O caso ocorreu na manhã de 25 de abril de 2017. A menina e a família foram a um velório no Padrão da Légua, Matosinhos. No exterior, o cão, com cerca de 80 quilos, sem trela nem açaime, tentou morder a criança. O pai pediu ao jovem com o cão para o prender. Ele respondeu de modo agressivo. Ao ver que o pai tentava fotografá-lo, quis tirar-lhe o telemóvel. O animal viu a agitação e atacou a menina, mordendo-lhe violentamente a cabeça e arrastando-a pelo chão.
O jovem começou a bater no cão e agarrou-o, mas soltou-o quando tentou novamente agarrar o telemóvel. O rottweiler voltou a atacar a menor. Os pais foram em seu socorro e também foram feridos com gravidade. Só passados alguns momentos de terror é que conseguiram afastar o cão.
A menina de quatro anos foi hospitalizada e sujeita a várias cirurgias. Esteve internada mais de três meses. Ficou com grandes cicatrizes, surdez moderada num ouvido e várias limitações. Ainda hoje necessita de acompanhamento psicológico.
"Absoluto descuido"
Em maio do ano passado, o Tribunal de Matosinhos considerou que o jovem agiu com "absoluto descuido e incúria", ao passear um cão de raça potencialmente perigosa sem trela, nem açaime. Foi condenado por três crimes de ofensa à integridade física por negligência, dois deles agravados. Além de 480 horas de trabalho a favor da comunidade teria de pagar, com a namorada e a seguradora, 127 mil euros às vítimas.
A dona do cão e a seguradora recorreram. A arguida alegou que não fora chamada ao processo pelos demandantes e que não podia ser responsabilizada. A seguradora frisava que o cão não se encontrava esterilizado, o que contribuíra de forma decisiva para o ataque e a isentava de responsabilidade.
A Relação do Porto deu parcialmente razão à arguida. É certo que era responsabilizável, pois o cão era seu. Porém, frisaram os juízes, a esterilização prevista na cláusula de exclusão visa impedir a reprodução e a propagação de doenças, não reduzir a agressividade do cão, que poderia ou não acontecer. Portanto, o seguro era acionável.
A dona do cão foi absolvida da condenação solidária e o recurso da seguradora foi rejeitado. Porém, esta ainda poderá exigir o direito de regresso pelo facto do cão estar a ser passeado sem trela, nem açaime.

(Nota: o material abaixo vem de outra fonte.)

(** * Verification of the trading-cycle core of aster-farm-points

    Shallow embedding of [src/src/utils/position_calculator.py] and of the
    bots in [src/src/bots/].  Python floats are modelled by exact
    rationals [Q]; Python's [round] on a float is round-half-to-even. *)

From Stdlib Require Import QArith Qround Qabs Lqa ZArith Lia List Bool String.
Import ListNotations.
Open Scope Q_scope.

(* ------------------------------------------------------------------ *)
(** ** Python numeric helpers *)

(** [max(a, b)]: Python keeps the first argument unless the second is
    strictly larger. *)
Definition py_max (a b : Q) : Q :=
  match Qcompare a b with Lt => b | _ => a end.

(** [min(a, b)]: the first argument unless the second is strictly smaller. *)
Definition py_min (a b : Q) : Q :=
  match Qcompare b a with Lt => b | _ => a end.

(** [round(x)] with one argument: nearest integer, ties to even. *)
Definition py_round (x : Q) : Z :=
  let f := Qfloor x in
  match Qcompare (x - inject_Z f) (1 # 2) with
  | Lt => f
  | Gt => (f + 1)%Z
  | Eq => if Z.even f then f else (f + 1)%Z
  end.

(** [abs(x)] *)
Definition py_abs (x : Q) : Q := Qabs x.

(* ------------------------------------------------------------------ *)
(** ** [src/core/api_client.py]: [SymbolInfo] *)

Record SymbolInfo := mkSymbolInfo {
  tick_size : Q;
  step_size : Q;
  min_qty : Q;
  min_notional : Q
}.

(* ------------------------------------------------------------------ *)
(** ** [src/utils/position_calculator.py] *)

Record PositionCalculator := mkPositionCalculator {
  liquidity_multiplier : Q;
  balance_percentage : Q
}.

Section Sizing.
Variable calc : PositionCalculator.

Definition divider (single_position : bool) : Q :=
  if single_position then 1 else 2.

Definition max_quantity (price available_balance : Q) (leverage : Z)
    (single_position : bool) : Q :=
  let max_position_value :=
    (available_balance * (balance_percentage calc / 100)) / divider single_position in
  let max_position_value_with_leverage := max_position_value * inject_Z leverage in
  max_position_value_with_leverage / price.

Definition min_required (symbol_info : SymbolInfo) (price : Q) : Q :=
  let min_notional_qty :=
    (min_notional symbol_info * liquidity_multiplier calc) / price in
  py_max min_notional_qty (min_qty symbol_info).

(** The quantity before rounding to the step size. *)
Definition unrounded_quantity (symbol_info : SymbolInfo) (price available_balance : Q)
    (leverage : Z) (single_position : bool) : Q :=
  let mq := max_quantity price available_balance leverage single_position in
  py_max (min_required symbol_info price) (py_min mq mq).

Definition calculate_position_size (symbol_info : SymbolInfo) (price available_balance : Q)
    (leverage : Z) (single_position : bool) : Q :=
  let quantity := unrounded_quantity symbol_info price available_balance leverage single_position in
  inject_Z (py_round (quantity / step_size symbol_info)) * step_size symbol_info.

End Sizing.

Definition default_calculator : PositionCalculator :=
  mkPositionCalculator (6 # 5) 50.

(* ------------------------------------------------------------------ *)
(** ** The exchange as seen by the bots

    Every request to the exchange (and every [random.choice]) is answered
    by a [World]: one function per request kind, indexed by the client
    issuing it and by the running number of the request.  A request that
    fails (transport, HTTP or signing error of [_make_request]) answers
    [Err].  The log records every request with its answer, and the
    messages whose presence depends on the code path. *)

Inductive client := Client1 | Client2.

Inductive exn :=
| ExchangeRequestError (code : nat)
| RuntimeError (msg : string)
| IndexError
| ValueError
| ZeroDivisionError.

Inductive result (A : Type) := Ok (a : A) | Err (e : exn).
Arguments Ok {A} a.
Arguments Err {A} e.

(** An entry of [get_account_balance]. *)
Record BalanceEntry := mkBalanceEntry {
  asset : string;
  availableBalance : Q
}.

(** An entry of [get_position_risk]: a dict whose [positionAmt] parses as
    a float ([Some]) or not ([None], [float] raises [ValueError]), or an
    entry that is not a dict. *)
Inductive PositionRisk :=
| PosDict (positionAmt : option Q) (positionSide : string) (unRealizedProfit : Q)
| PosOther.

(** The messages printed by [close_positions] (["Positions closed"],
    ["Error closing positions"]) and by [DualAccountBot.close_all_positions]
    (["All positions closed on both accounts"]). *)
Inductive message := MsgPositionsClosed | MsgErrorClosing | MsgAllClosed.

Inductive event :=
| EvBalance (c : client) (r : result (list BalanceEntry))
| EvSymbolInfo (c : client) (symbol : string) (r : result (option SymbolInfo))
| EvOrderbook (c : client) (symbol : string) (r : result (list Q * list Q))
| EvPlaceOrder (c : client) (symbol side position_side : string) (quantity : Q)
    (r : result (option Q))
| EvPositionRisk (c : client) (symbol : string) (r : result (list PositionRisk))
| EvChoice (b : bool)
| EvPrint (m : message).

Record World := mkWorld {
  w_balance : client -> nat -> result (list BalanceEntry);
  w_symbol_info : client -> nat -> string -> result (option SymbolInfo);
  w_orderbook : client -> nat -> string -> result (list Q * list Q);
  (** the answer's [avgPrice] field, if present *)
  w_place_order : client -> nat -> string -> string -> string -> Q -> result (option Q);
  w_position_risk : client -> nat -> string -> result (list PositionRisk);
  w_choice : nat -> bool;
  (** in an [asyncio.gather] of two coroutines both waiting on a request,
      whether the request of the first one completes first *)
  w_gather : nat -> bool
}.

Record State := mkState { calls : nat; log : list event }.

Definition init_state (n : nat) : State := mkState n [].

Definition M (A : Type) : Type := State -> result A * State.

Definition ret {A} (a : A) : M A := fun st => (Ok a, st).
Definition raise {A} (e : exn) : M A := fun st => (Err e, st).
Definition bind {A B} (m : M A) (k : A -> M B) : M B :=
  fun st => match m st with
            | (Ok a, st') => k a st'
            | (Err e, st') => (Err e, st')
            end.

(** [try: m  except Exception as e: h e] *)
Definition try_except {A} (m : M A) (h : exn -> M A) : M A :=
  fun st => match m st with
            | (Ok a, st') => (Ok a, st')
            | (Err e, st') => h e st'
            end.

Notation "'let*' x ':=' m 'in' k" := (bind m (fun x => k))
  (at level 200, x pattern, m at level 100, k at level 200, right associativity).

Definition emit (ev : event) (st : State) : State :=
  mkState (S (calls st)) (log st ++ [ev]).

Definition print (m : message) : M unit :=
  fun st => (Ok tt, mkState (calls st) (log st ++ [EvPrint m])).

Section Exchange.
Variable W : World.

Definition request {A} (answer : nat -> result A) (ev : result A -> event) : M A :=
  fun st => let r := answer (calls st) in (r, emit (ev r) st).

Definition get_account_balance (c : client) : M (list BalanceEntry) :=
  request (w_balance W c) (EvBalance c).
Definition get_symbol_info (c : client) (symbol : string) : M (option SymbolInfo) :=
  request (fun n => w_symbol_info W c n symbol) (EvSymbolInfo c symbol).
Definition get_orderbook (c : client) (symbol : string) : M (list Q * list Q) :=
  request (fun n => w_orderbook W c n symbol) (EvOrderbook c symbol).
Definition place_order (c : client) (symbol side position_side : string) (quantity : Q)
    : M (option Q) :=
  request (fun n => w_place_order W c n symbol side position_side quantity)
          (EvPlaceOrder c symbol side position_side quantity).
Definition get_position_risk (c : client) (symbol : string) : M (list PositionRisk) :=
  request (fun n => w_position_risk W c n symbol) (EvPositionRisk c symbol).
(** [random.choice([True, False])] *)
Definition random_choice : M bool :=
  fun st => let b := w_choice W (calls st) in (Ok b, emit (EvChoice b) st).

(** [float(result.get('avgPrice', mid_price))] *)
Definition avg_price (r : option Q) (mid_price : Q) : Q :=
  match r with Some p => p | None => mid_price end.

(** [BaseTradingBot.get_usdt_balance] *)
Fixpoint usdt_of (balances : list BalanceEntry) : Q :=
  match balances with
  | [] => 0
  | b :: rest => if String.eqb (asset b) "USDT" then availableBalance b else usdt_of rest
  end.

Definition get_usdt_balance (c : client) : M Q :=
  let* balances := get_account_balance c in ret (usdt_of balances).

(** [BaseTradingBot.get_market_prices]: [orderbook['bids'][0][0]] raises
    [IndexError] on an empty side. *)
Definition get_market_prices (c : client) (symbol : string) : M (Q * Q * Q) :=
  let* orderbook := get_orderbook c symbol in
  match orderbook with
  | (best_bid :: _, best_ask :: _) => ret (best_bid, best_ask, (best_bid + best_ask) / 2)
  | _ => raise IndexError
  end.

(** [self.calculator.calculate_position_size(...)] called from the bots:
    Python raises [ZeroDivisionError] on [/ price] with a zero price and on
    [/ symbol_info.step_size] with a zero step. *)
Definition size_position (calculator : PositionCalculator) (symbol_info : SymbolInfo)
    (price available_balance : Q) (leverage : Z) (single_position : bool) : M Q :=
  if Qeq_bool price 0 then raise ZeroDivisionError
  else if Qeq_bool (step_size symbol_info) 0 then raise ZeroDivisionError
  else ret (calculate_position_size calculator symbol_info price available_balance
              leverage single_position).

(** The loop body of [BaseTradingBot.close_positions], for one entry. *)
Definition close_one (c : client) (symbol : string) (pos : PositionRisk) : M unit :=
  match pos with
  | PosOther => ret tt
  | PosDict None _ _ => raise ValueError
  | PosDict (Some pos_amt) side _ =>
      if Qeq_bool pos_amt 0 then ret tt
      else
        let close_side := match 0 ?= pos_amt with Lt => "SELL"%string | _ => "BUY"%string end in
        let* _ := place_order c symbol close_side side (Qabs pos_amt) in ret tt
  end.

(** [for pos in positions: ...] *)
Fixpoint close_each (c : client) (symbol : string) (positions : list PositionRisk) : M unit :=
  match positions with
  | [] => ret tt
  | pos :: rest => let* _ := close_one c symbol pos in close_each c symbol rest
  end.

(** [BaseTradingBot.close_positions] *)
Definition close_positions (c : client) (symbol : string) (silent : bool) : M unit :=
  try_except
    (let* positions := get_position_risk c symbol in
     let* _ := close_each c symbol positions in
     if silent then ret tt else print MsgPositionsClosed)
    (fun _ => print MsgErrorClosing).

(** The dict returned by [open_hedged_positions]. *)
Record HedgeResult := mkHedgeResult {
  h_quantity : Q;
  long_price : Q;
  short_price : Q
}.

(** [position_info] dicts built by [open_opposite_positions]. *)
Record PositionInfo := mkPositionInfo {
  pi_quantity : Q;
  pi_entry_price : Q;
  pi_side : string
}.

Variable calculator : PositionCalculator.

(** [BaseTradingBot.open_hedged_positions] for the bot on [Client1]. *)
Definition open_hedged_positions (symbol : string) (leverage : Z) : M HedgeResult :=
  let* usdt_balance := get_usdt_balance Client1 in
  if Qeq_bool usdt_balance 0 then raise (RuntimeError "No USDT balance available")
  else
  let* symbol_info := get_symbol_info Client1 symbol in
  match symbol_info with
  | None => raise (RuntimeError "Failed to get symbol info")
  | Some info =>
  let* (best_bid, best_ask, mid_price) := get_market_prices Client1 symbol in
  let* quantity :=
    size_position calculator info mid_price usdt_balance leverage false in
  try_except
    (let* open_long_first := random_choice in
     if open_long_first then
       let* long_result := place_order Client1 symbol "BUY" "LONG" quantity in
       let long_price := avg_price long_result mid_price in
       let* short_result := place_order Client1 symbol "SELL" "SHORT" quantity in
       let short_price := avg_price short_result mid_price in
       ret (mkHedgeResult quantity long_price short_price)
     else
       let* short_result := place_order Client1 symbol "SELL" "SHORT" quantity in
       let short_price := avg_price short_result mid_price in
       let* long_result := place_order Client1 symbol "BUY" "LONG" quantity in
       let long_price := avg_price long_result mid_price in
       ret (mkHedgeResult quantity long_price short_price))
    (fun e =>
       let* _ := close_positions Client1 symbol true in
       raise e)
  end.

(** A coroutine run by [asyncio.gather]: finished, or suspended at the
    [await] of a request; [resume] completes the request and runs the
    coroutine up to its next [await], giving the coroutine and the state
    at that point. *)
Inductive task := TaskDone | TaskAwait (resume : State -> resumed)
with resumed := Resumed (next : task) (st : State).

(** [close_positions] as a coroutine, from the loop over [positions]: the
    entries that need no order run without suspending. *)
Fixpoint close_task_from (c : client) (symbol : string) (silent : bool)
    (positions : list PositionRisk) (st : State) : resumed :=
  match positions with
  | [] => Resumed TaskDone (if silent then st else snd (print MsgPositionsClosed st))
  | PosOther :: rest => close_task_from c symbol silent rest st
  | PosDict None _ _ :: _ => Resumed TaskDone (snd (print MsgErrorClosing st))
  | PosDict (Some pos_amt) side _ :: rest =>
      if Qeq_bool pos_amt 0 then close_task_from c symbol silent rest st
      else
        let close_side := match 0 ?= pos_amt with Lt => "SELL"%string | _ => "BUY"%string end in
        Resumed (TaskAwait (fun st' =>
           match place_order c symbol close_side side (Qabs pos_amt) st' with
           | (Ok _, st'') => close_task_from c symbol silent rest st''
           | (Err _, st'') => Resumed TaskDone (snd (print MsgErrorClosing st''))
           end)) st
  end.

O cão ficou agressivo e não consegui segurá-lo
Antes do julgamento, Márcio Lourenço explicou que "Black" tinha roído o açaime quatro dias antes do ataque e ainda não comprara outro. "Facilitei", lamentou. Conta que pediu ao pai da menina para apagar as fotografias e ele começou aos gritos. Envolveram-se e a menina gritou. "O cão ficou agressivo e não consegui segurá-lo", relata, garantindo que foi ele que abriu as mandíbulas ao cão e até se feriu nas mãos. Disse que não ficou no local após o ataque porque "o importante era tirar de lá o cão, para que pudessem prestar socorro à menina". À porta do tribunal fez questão de ir ter com o pai da vítima para saber do seu estado de saúde e pedir desculpa.
Direito de regresso - A companhia de seguros deverá exigir o direito de regresso a Márcio Lourenço, pois estava a passear o cão sem trela e sem açaime.

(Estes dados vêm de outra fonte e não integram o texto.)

(** * dhCodex: the Codex registry of [src_cpp/dhCodex.hpp]

    A shallow embedding of namespace [dh::codex]: the process-wide mapping
    from UUID strings to owned [Thing]s, the mutex that guards it, and the
    gated / [__unsafe] pairs of operations on it.

    Conventions of the embedding.
    - [std::string] is [string], [char] is [ascii].
    - [std::map<const std::string, std::unique_ptr<Thing>>] is a
      [gmap string Thing]; its iteration order (ascending keys) is recovered
      by sorting, see [ordered_entries].
    - A raw pointer [T*] and a [std::unique_ptr<T>] are an [option Thing]:
      [None] is [nullptr].
    - The two function-local statics ([_mapping], [mutex]) and [std::cout]
      are the fields of [World]; every operation passes the world along.
    - The classes deriving from [Thing] are user code: they are the
      parameter [Hierarchy]. *)

From stdpp Require Import base option gmap strings list sorting pretty.
From Stdlib Require Import ZArith Ascii.

Local Open Scope string_scope.

(** ** The class hierarchy rooted at [Thing] *)

(** [Kind] ranges over the classes that derive from [Thing] (the only ones
    [add] and [get] accept, by their [static_assert]s), [Thing] included. *)
Class Hierarchy (Kind : Type) := {
  (** class [Thing] itself *)
  Thing_k : Kind;
  (** [std::is_base_of<B, D>::value] *)
  is_base_of : Kind → Kind → bool;
  is_base_of_Thing : ∀ D, is_base_of Thing_k D = true;
  (** [typeid( *this).name()] for an object of that class *)
  typeid_name : Kind → string;
  (** the final overrider of the virtual [get_repr] in that class, when it
      is not [Thing::get_repr]; it reads the UUID and the data members *)
  get_repr_override : Kind → option (string → string → string);
  (** whether the destructor of that class, and of its bases, has an empty
      body like [~Thing]; the body of any other destructor is user code
      that the header does not contain *)
  dtor_inert : Kind → bool;
  dtor_inert_Thing : dtor_inert Thing_k = true;    (* virtual ~Thing() {} *)
}.

Section Codex.
Context {Kind : Type} `{Hierarchy Kind}.

(** An object of class [Thing] or of a class derived from it. *)
Record Thing := mkThing {
  oid : positive;      (* which object it is: one per allocation, never reused *)
  _uuid : string;      (* private: const std::string _uuid *)
  kind : Kind;         (* the dynamic type of the object *)
  members : string;    (* the data members a derived class adds *)
}.
(** ** Dynamically typed values

    The values a Go [interface{}] holds in this program: what
    [encoding/json] decodes to, what the trigger builds as request content,
    and what a handler returns as reply data. *)
Inductive any : Type :=
| VNil                          (* the nil interface *)
| VBool (b : bool)
| VInt (n : Z)                  (* int, int64 *)
| VFloat (lit : string)         (* float64, held by its JSON literal *)
| VStr (s : string)             (* string *)
| VBytes (b : string)           (* []byte *)
| VSlice (l : list any)         (* []interface{} *)
| VMap (m : gmap string any)    (* map[string]interface{} *)
| VOpaque.                      (* a value JSON cannot encode: chan, func *)

(** ** Package [encoding/json]

    The decoder is Go's scanner (scanner.go): a state machine stepped one
    byte at a time, with a stack of the enclosing arrays and objects.  Here
    the machine also builds the value, so one pass gives both the verdict of
    the scanner and the result of decoding into an [interface{}].
    Not modelled: the conversion of number literals to float64 (a number
    keeps its literal), the replacement of invalid UTF-8 by U+FFFD, and the
    nesting limit of recent Go versions. *)
Module Json.

Definition isSpace (c : ascii) : bool :=
  Strings.ContainsByte (String " " (String "009" (String "013" (String "010" ""))))
    c.

Definition isDigit (c : ascii) : bool :=
  let n := N_of_ascii c in ((48 <=? n) && (n <=? 57))%N.

Definition isDigit19 (c : ascii) : bool :=
  let n := N_of_ascii c in ((49 <=? n) && (n <=? 57))%N.

Definition hexval (c : ascii) : option N :=
  let n := N_of_ascii c in
  if ((48 <=? n) && (n <=? 57))%N then Some (n - 48)%N
  else if ((97 <=? n) && (n <=? 102))%N then Some (n - 87)%N
  else if ((65 <=? n) && (n <=? 70))%N then Some (n - 55)%N
  else None.

Definition isHex (c : ascii) : bool :=
  match hexval c with Some _ => true | None => false end.

Definition byte (n : N) : ascii := ascii_of_N (n mod 256).

(** [utf8.EncodeRune]. *)
Definition utf8 (r : N) : string :=
  (if r <? 128 then String (byte r) ""
   else if r <? 2048 then
     String (byte (192 + r / 64)) (String (byte (128 + r mod 64)) "")
   else if r <? 65536 then
     String (byte (224 + r / 4096))
       (String (byte (128 + (r / 64) mod 64)) (String (byte (128 + r mod 64)) ""))
   else
     String (byte (240 + r / 262144))
       (String (byte (128 + (r / 4096) mod 64))
          (String (byte (128 + (r / 64) mod 64))
             (String (byte (128 + r mod 64)) ""))))%N.

Definition hex4 (a b c d : ascii) : option N :=
  match hexval a, hexval b, hexval c, hexval d with
  | Some x, Some y, Some z, Some w => Some (((x * 16 + y) * 16 + z) * 16 + w)%N
  | _, _, _, _ => None
  end.

Definition replacementChar : N := 65533.

Definition isSurrogate (r : N) : bool := ((55296 <=? r) && (r <? 57344))%N.

(** [utf16.DecodeRune]. *)
Definition decodeSurrogates (r1 r2 : N) : N :=
  (if (55296 <=? r1) && (r1 <? 56320) && (56320 <=? r2) && (r2 <? 57344)
   then (r1 - 55296) * 1024 + (r2 - 56320) + 65536
   else replacementChar)%N.

(** [unquote] (decode.go) on the text between the quotes of a string
    literal the scanner has accepted: escapes are replaced, [\u] escapes
    become UTF-8, an unpaired surrogate becomes U+FFFD. *)
Fixpoint unquote (s : string) : string :=
  match s with
  | EmptyString => EmptyString
  | String c r =>
      if negb (Ascii.eqb c "\") then String c (unquote r)
      else match r with
           | EmptyString => EmptyString
           | String e r1 =>
               if Ascii.eqb e "u" then
                 match r1 with
                 | String h1 (String h2 (String h3 (String h4 r2))) =>
                     match hex4 h1 h2 h3 h4 with
                     | None => EmptyString
                     | Some rr =>
                         if isSurrogate rr then
                           match r2 with
                           | String b (String u (String g1 (String g2
                               (String g3 (String g4 r3))))) =>
                               match (if Ascii.eqb b "\" && Ascii.eqb u "u"
                                      then hex4 g1 g2 g3 g4 else None) with
                               | Some rr1 =>
                                   let dec := decodeSurrogates rr rr1 in
                                   if (dec =? replacementChar)%N
                                   then utf8 replacementChar ++ unquote r2
                                   else utf8 dec ++ unquote r3
                               | None => utf8 replacementChar ++ unquote r2
                               end
                           | _ => utf8 replacementChar ++ unquote r2
                           end
                         else utf8 rr ++ unquote r2
                     end
                 | _ => EmptyString
                 end
               else
                 let d := if Ascii.eqb e "b" then "008"%char
                          else if Ascii.eqb e "f" then "012"%char
                          else if Ascii.eqb e "n" then "010"%char
                          else if Ascii.eqb e "r" then "013"%char
                          else if Ascii.eqb e "t" then "009"%char
                          else e in
                 String d (unquote r1)
           end
  end.

Definition text (rev_raw : list ascii) : string :=
  string_of_list_ascii (rev rev_raw).

(** The states of a number literal ([stateNeg], [state0], [state1],
    [stateDot], [stateDot0], [stateE], [stateESign], [stateE0]). *)
Inductive numstate := NNeg | N0 | N1 | NDot | NDot0 | NE | NESign | NE0.

(** The states inside a string literal ([stateInString],
    [stateInStringEsc], [stateInStringEscU] and its successors, counted by
    the hex digits still due). *)
Inductive strstate := SPlain | SEsc | SEscU (due : nat).

(** What the scanner expects next.  A scalar under way carries the bytes
    read so far, most recent first. *)
Inductive pos : Type :=
| BeginValue
| BeginValueOrEmpty
| BeginStringOrEmpty
| BeginString
| AfterKey
| EndValue
| InString (key : bool) (raw : list ascii) (st : strstate)
| InNumber (raw : list ascii) (st : numstate)
| InLiteral (rest : string) (v : any).

(** The enclosing containers ([parseState]), with what they hold so far:
    an array with its elements (most recent first), an object with its
    members and the key whose value is due. *)
Inductive frame : Type :=
| FArr (acc : list any)
| FObj (m : gmap string any) (k : string).

Definition state : Type := pos * list frame.

Definition init : state := (BeginValue, []).

Inductive step_result : Type :=
| Continue (st : state)
| Done (v : any) (consumed : bool)
| Fail (msg : string).

Definition invalid (c : ascii) (context : string) : step_result :=
  Fail ("invalid character '" ++ String c "' " ++ context).

(** A value is complete ([stateEndValue]): it is the result at top level,
    an element or a member otherwise. *)
Definition endValue (v : any) (stack : list frame) : step_result :=
  match stack with
  | [] => Done v true
  | FArr acc :: up => Continue (EndValue, FArr (v :: acc) :: up)
  | FObj m k :: up => Continue (EndValue, FObj (<[k := v]> m) k :: up)
  end.

(** After a value inside a container. *)
Definition stepEnd (stack : list frame) (c : ascii) : step_result :=
  if isSpace c then Continue (EndValue, stack)
  else match stack with
       | [] => invalid c "after top-level value"
       | FArr acc :: up =>
           if Ascii.eqb c "," then Continue (BeginValue, stack)
           else if Ascii.eqb c "]" then endValue (VSlice (rev acc)) up
           else invalid c "after array element"
       | FObj m _ :: up =>
           if Ascii.eqb c "," then Continue (BeginString, stack)
           else if Ascii.eqb c "}" then endValue (VMap m) up
           else invalid c "after object key:value pair"
       end.

(** A number ends at the first byte that cannot continue it; that byte is
    then read as what follows a value. *)
Definition endNumber (raw : list ascii) (stack : list frame) (c : ascii)
  : step_result :=
  match endValue (VFloat (text raw)) stack with
  | Done v _ => Done v false
  | Continue (_, stack') => stepEnd stack' c
  | Fail msg => Fail msg
  end.

Definition stepNumber (raw : list ascii) (st : numstate) (stack : list frame)
    (c : ascii) : step_result :=
  let go st' := Continue (InNumber (c :: raw) st', stack) in
  let after0 :=
    if Ascii.eqb c "." then go NDot
    else if Ascii.eqb c "e" || Ascii.eqb c "E" then go NE
    else endNumber raw stack c in
  let exponent :=
    if isDigit c then go NE0
    else invalid c "in exponent of numeric literal" in
  match st with
  | NNeg => if Ascii.eqb c "0" then go N0
            else if isDigit19 c then go N1
            else invalid c "in numeric literal"
  | N1 => if isDigit c then go N1 else after0
  | N0 => after0
  | NDot => if isDigit c then go NDot0
            else invalid c "after decimal point in numeric literal"
  | NDot0 => if isDigit c then go NDot0
             else if Ascii.eqb c "e" || Ascii.eqb c "E" then go NE
             else endNumber raw stack c
  | NE => if Ascii.eqb c "+" || Ascii.eqb c "-" then go NESign else exponent
  | NESign => exponent
  | NE0 => if isDigit c then go NE0 else endNumber raw stack c
  end.

Definition stepString (key : bool) (raw : list ascii) (st : strstate)
    (stack : list frame) (c : ascii) : step_result :=
  let go st' := Continue (InString key (c :: raw) st', stack) in
  match st with
  | SPlain =>
      if Ascii.eqb c dq then
        let s := unquote (text raw) in
        if key then
          match stack with
          | FObj m _ :: up => Continue (AfterKey, FObj m s :: up)
          | _ => Fail "object key outside an object"
          end
        else endValue (VStr s) stack
      else if Ascii.eqb c "\" then go SEsc
      else if (N_of_ascii c <? 32)%N then invalid c "in string literal"
      else go SPlain
  | SEsc =>
      if Ascii.eqb c "u" then go (SEscU 4)
      else if Ascii.eqb c dq || Strings.ContainsByte "\/bfnrt" c then go SPlain
      else invalid c "in string escape code"
  | SEscU due =>
      if isHex c then
        match due with
        | S (S due') => go (SEscU (S due'))
        | _ => go SPlain
        end
      else invalid c "in \u hexadecimal character escape"
  end.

Cão foi para a PSP - Depois do ataque, "Black" foi entregue voluntariamente ao Canil de Matosinhos. Após quarentena, o veterinário municipal optou por entregar o animal ao Grupo Operacional Cinotécnico da PSP do Porto para integração nas suas equipas de intervenção.
127 mil euros terão de pagar à menina e aos pais Márcio e a seguradora. O seguro apenas cobre danos até 50 mil euros e exige uma franquia de 10%, o que implica que o arguido terá de assumir, pelo menos, 82 mil euros.